Vite vite !
Vite, petit billet du matin, fais vite si tu veux être publié.
Vite, dépêche, billet du matin, livre tes secrets.
Allons, magne, petit billet ! Preuve que je manque encore un peu de dextérité !
Tape, tape sur le clavier.
Ne réfléchi pas à ce que tu vas noter.
Tu écris et c’est tout. N’importe quoi et basta !
Grouille, écris quelque chose, j’sais pas, moi, raconte ta journée.
Tu l’as déjà fait hier, à force ça va lasser.
Ecris des mots que t’aime bien, n’essaye pas de les aligner.
Ne donnes pas de sens à ton billet, écris au pif, des lettres qui se suivent, et poste le billet.
Qui s’en rendra compte ? Personne !
Ah, ben si.
En commençant à rédiger un billet qui dit n’importe quoi, mon rêve de cette nuit me revient.
Je vais le raconter, au lieu de lister mes mots préférés.

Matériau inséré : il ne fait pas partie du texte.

Lemma core_remove_peers ids s : core (fold_left remove_peer ids s) = core s.
Proof. revert s. induction ids as [|i ids IH]; intros s; cbn; [done|]. by rewrite IH. Qed.

Lemma core_add_peers ids s : core (fold_left add_peer ids s) = core s.
Proof.
  revert s. induction ids as [|i ids IH]; intros s; cbn; [done|]. rewrite IH. unfold add_peer. by case_match.
Qed.

Lemma core_apply_config s add remove : core (apply_config_change s add remove) = core s.
Proof.
  unfold apply_config_change. change (core (set_peers ?s _)) with (core s).
  by rewrite core_add_peers, core_remove_peers.
Qed.

Lemma core_drain_loop fuel s : core (fst (drain_loop fuel s)) = core s.
Proof.
  revert s. induction fuel as [|fuel IH]; intros s; cbn; [done|].
  case_if; [|done]. destruct (log_get _ _) as [e|]; [|by rewrite IH]. case_if; [by rewrite IH|].
  destruct (decode_config_change _) as [[add remove]|]; [by rewrite IH, core_apply_config|].
  specialize (IH (set_applied s (rs_last_applied s + 1))). by destruct (drain_loop _ _).
Qed.

Lemma core_drain s : core (fst (drain_apply_actions s)) = core s.
Proof. apply core_drain_loop. Qed.

(** ** Handlers *)

(** The log an event can add to the one of [s] stays within the index width. *)
Definition event_len (ev : raft_event) : Z :=
  match ev with EvMessage (AppendEntries ae) _ => len (ae_entries ae) | _ => 1 end.

Definition event_fits (s : raft_state) (ev : raft_event) : Prop :=
  last_index (rs_log s) + 1 + event_len ev < U64_MAX /\
  match ev with EvMessage m _ => message_wf m | _ => True end.

Section Handlers.
Context (p : persisted_raft).

Lemma set_hard_inv s t v : raft_inv p s -> raft_inv p (persist_hard_state (set_hard s t v)).
Proof. intros [Hwf Hd]. split; [done|]. exact (durable_at_hard _ _ _ _ _ _ _ Hd). Qed.

Lemma step_down_inv s t : raft_inv p s -> raft_inv p (step_down_to s t).
Proof.
  intros Hi. unfold step_down_to. cbn zeta.
  destruct (_ || _) eqn:E.
  - apply (raft_inv_core p (persist_hard_state (set_hard s (if rs_current_term s <? t then t else rs_current_term s) None)));
      [done|]. by apply set_hard_inv.
  - apply orb_false_iff in E as [E1 E2]. rewrite E1. apply (raft_inv_core p s); [|done].
    unfold core. cbn. apply bool_decide_eq_false in E2. destruct (rs_voted_for s); [|done]. by destruct E2.
Qed.

Lemma append_local_inv s payload : raft_inv p s -> raft_inv p (fst (append_local s payload)).
Proof.
  intros [Hwf Hd]. split; cbn.
  - apply set_entries_wf; [done|]. apply contiguous_app. split; [apply Hwf|].
    rewrite (last_index_eq _ Hwf). split; cbn; [lia|done].
  - by apply durable_at_append.
Qed.

Lemma become_leader_inv s : raft_inv p s -> raft_inv p (become_leader s).
Proof.
  intros Hi. unfold become_leader. cbn zeta. eapply raft_inv_core; [apply core_recompute|].
  destruct (rs_noop_on_elect _).
  - eapply raft_inv_core; [|apply (append_local_inv (set_hint (set_role s Leader) (Some (rs_me s))) [])]; [done|].
    by eapply raft_inv_core.
  - by eapply raft_inv_core.
Qed.

Lemma ae_consistent_start l ae :
  log_wf l -> 0 <= ae_prev_log_index ae -> ae_consistent l ae = true -> ae_prev_log_index ae <= last_index l.
Proof.
  intros Hwf H0 Hc. pose proof (last_index_ge l Hwf). unfold ae_consistent in Hc.
  repeat case_if_in Hc; try lia. destruct (term_at l _) eqn:Et; [|done]. by apply term_at_Some_le in Et.
Qed.

Lemma append_at_last l start new committed l' fc :
  log_wf l -> 0 < start <= last_index l + 1 -> append_at l start new committed = Some (l', fc) ->
  last_index l' <= last_index l + len new.
Proof.
  intros Hwf Hst Ha. apply append_at_Some in Ha as (Hwf' & Hb & _ & Hfc); [|done..].
  destruct fc as [c|]; [|destruct Hfc as [-> _]; len_lia]. destruct Hfc as (Hc & Hcb & He & _).
  rewrite (last_index_eq l' Hwf'), (last_index_eq l Hwf), He, Hb.
  rewrite (last_index_eq l Hwf) in Hcb. unfold len in *.
  rewrite length_app, assign_indices_length, length_take, length_drop. lia.
Qed.

Lemma ae_append_inv s ae s' :
  raft_inv p s -> 0 <= ae_prev_log_index ae -> last_index (rs_log s) + 1 + len (ae_entries ae) < U64_MAX ->
  ae_consistent (rs_log s) ae = true -> ae_append s ae = Some s' -> raft_inv p s'.
Proof.
  intros [Hwf Hd] H0 Hfit Hc Ha. unfold ae_append in Ha. pose proof (ae_consistent_start _ _ Hwf H0 Hc) as Hp.
  destruct (ae_entries ae) as [|e es] eqn:Ee; [by simplify_eq|]. rewrite <- Ee in *.
  assert (0 < sat_add_u64 (ae_prev_log_index ae) 1 <= last_index (rs_log s) + 1) as Hst
    by (unfold sat_add_u64, U64_MAX in *; lia).
  destruct (append_at _ _ _ _) as [[l [c|]]|] eqn:E; [..|done]; simplify_eq.
  - pose proof (append_at_last _ _ _ _ _ _ Hwf Hst E) as Hl.
    assert (last_index l < U64_MAX) as Hlt by lia.
    pose proof (durable_at_append_at p _ _ _ _ _ _ _ _ _ Hwf Hst Hlt E Hd) as Hd'.
    split; [by apply append_at_Some in E as (? & _)|].
    unfold durable. cbn. by rewrite <- app_assoc.
  - apply append_at_Some in E as (_ & _ & _ & -> & _); [|done..]. by split.
Qed.

Lemma core_ae_commit s ae : core (ae_commit s ae) = core s.
Proof. unfold ae_commit. by case_match. Qed.

Lemma handle_append_entries_inv s ae :
  raft_inv p s -> 0 <= ae_prev_log_index ae -> last_index (rs_log s) + 1 + len (ae_entries ae) < U64_MAX ->
  raft_inv p (fst (handle_append_entries s ae)).
Proof.
  intros Hi H0 Hfit. unfold handle_append_entries. case_if; [|done]. cbn zeta.
  set (s1 := if _ <? _ then _ else s). assert (raft_inv p s1 /\ rs_log s1 = rs_log s) as [Hi1 Hl1].
  { unfold s1. case_if; [|done]. split; [by apply set_hard_inv|done]. }
  clearbody s1. set (s2 := set_hint (set_role s1 Follower) (Some (ae_leader_id ae))).
  assert (raft_inv p s2 /\ rs_log s2 = rs_log s) as [Hi2 Hl2] by done. clearbody s2.
  destruct (ae_consistent (rs_log s2) ae) eqn:Ec; [|done].
  destruct (ae_append s2 ae) as [s3|] eqn:Ea; [|done]. cbn [fst].
  eapply raft_inv_core; [apply core_ae_commit|]. eapply ae_append_inv; [apply Hi2|done| |done..]. by rewrite Hl2.
Qed.

Lemma install_done_inv s m :
  raft_inv p s -> last_index (rs_log s) < U64_MAX -> raft_inv p (install_done s m).
Proof.
  intros [Hwf Hd] Hfit. unfold install_done. cbn zeta.
  set (s1 := if rl_base_index (rs_log s) <? is_last_index m then _ else s). assert (raft_inv p s1) as Hi1.
  { unfold s1. case_if; [|done]. unfold log_install_snapshot. pose proof (last_index_ge _ Hwf).
    destruct (_ && _) eqn:E.
    - split; [|by apply durable_at_compact]. cbn. rewrite compact_through_eq by done. split; cbn; [lia|].
      apply andb_prop in E as [E _]. apply bool_decide_eq_true in E. apply term_at_Some_le in E; [|done].
      apply (contiguous_drop (rl_base_index (rs_log s))); [apply Hwf|].
      rewrite (last_index_eq _ Hwf) in E. unfold len in E. lia.
    - split; [split; cbn; [lia|done]|]. by eapply durable_at_clear. }
  clearbody s1. repeat case_match; done.
Qed.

Je me gare et je rentre par l’atelier. Il fait sombre, mais je distingue quelques visages connus. J’entre dans un bureau que je connais. Il faut faire vite, qu’on me dit, car le nouveau patron est pas commode, et si il me trouve ici, il sera très fâché.
Il y a un comptable qui discute, je ne sais plus avec qui. Il y a ma collègue des achats, très traumatisée par la nouvelle direction mal lunée. Il y a les collègues de l’atelier, ceux des bureaux, ce qui sont restés.
Vite il fallait que je me cache, car le patron arrivait. Même pas eu le temps de monter au bureau d’études, ou j’avais l’habitude d’aller boire mon café.
Après, je ne sais plus. Je crois que les pleurs nocturne de Elisa m’ont réveillée.
Signification du rêve ?
J’suis comme vous, j’en sais rien.
Le rêve m’a un peu déroutée, troublée…
Pendant notre séjour dans le Perche ce week end, je suis passée devant plusieurs fois. Pas pu m’arrêter. Pas pu aller boire un café là bas. Manque de temps ! Pas seulement… disons que profiter de notre séjour pour des raisons bien sombres pour aller visiter mes anciens collègues, j’ai trouvé ça indécent.
Je suis passée en voiture devant, j’ai tourné la tête à chaque fois en direction du bâtiment.
D’habitude, même quand je n’y vais pas, j’en croise sur le marché, à la boulangerie, au tabac.
Là, je n’ai vu personne.
Orpheline de nouvelles de ce qui partageaient avant mes huit heures quotidiennes.
C’est pour ça que j’ai rêvé d’eux ? Et de cet étrange patron qui ne voulait pas que je les voit ?
L’autorité qui refuse que je garde des contacts avec mes frères de bureau…
Etrange !
Dans mon rêve, j’ai bravé l’interdit. J’y étais. Je les ai vus.
Les voir, ou bien ??? Est ce que, inconsciemment, le travail me manque ? Pas le travail ménager et autre, non, le fait de partir chaque matin pour le bureau ?
Récemment, j’ai aussi envisagé de repartir travailler à temps partiel, histoire de me changer les idées…
Mais… école, nourrice, horaires, tâches ménagères, mariage à organiser, maison à terminer, et aussi et surtout un planning 2008 de chéri de mon cœur, avec des heures et des semaines de travail à n’en plus finir…
Tu fais ce que tu veux, mais si j’étais toi, je ne reprendrais pas…ça va pas être facile, ça sera difficile, on manquera de temps… les enfants te manqueront, et inversement.
Vous connaissez certainement ce que disent certains parents : je veux ce qu’il y a de mieux pour mes enfants, loin du stress, des transports, des levers aux aurores, des couchers sans avoir dit bonsoir car les parents sont pas rentrés… sont trop petits pour cette vie de fou !
Moi je rajouterai juste :
Je veux ce qu’il y a de mieux pour mes enfants, mais comme moi j’aime bosser, et que je bosse énormément, et que j’ai pas envie de lâcher du lest, je délègue à leur Maman.
J’exagère un petit peu… ça doit être ce rêve qui m’a désorientée !
La vérité vraie, c’est qu’après qu’il m’ait énoncé tous ses arguments à décharge, j’ai moi même renoncé !
J’suis plus audacieuse, dans mes rêves. Je fonce, tête baissée !
Bon, vite, vite !
Ce n’est pas un rêve étrange qui va me gâcher ma journée.
En bonne maman au foyer, je vais ce midi, après l’école, déjeuner avec une autre Maman, au foyer elle aussi… Cet après midi on emmènera tous nos bambins voir les chèvres dans une ferme pas loin.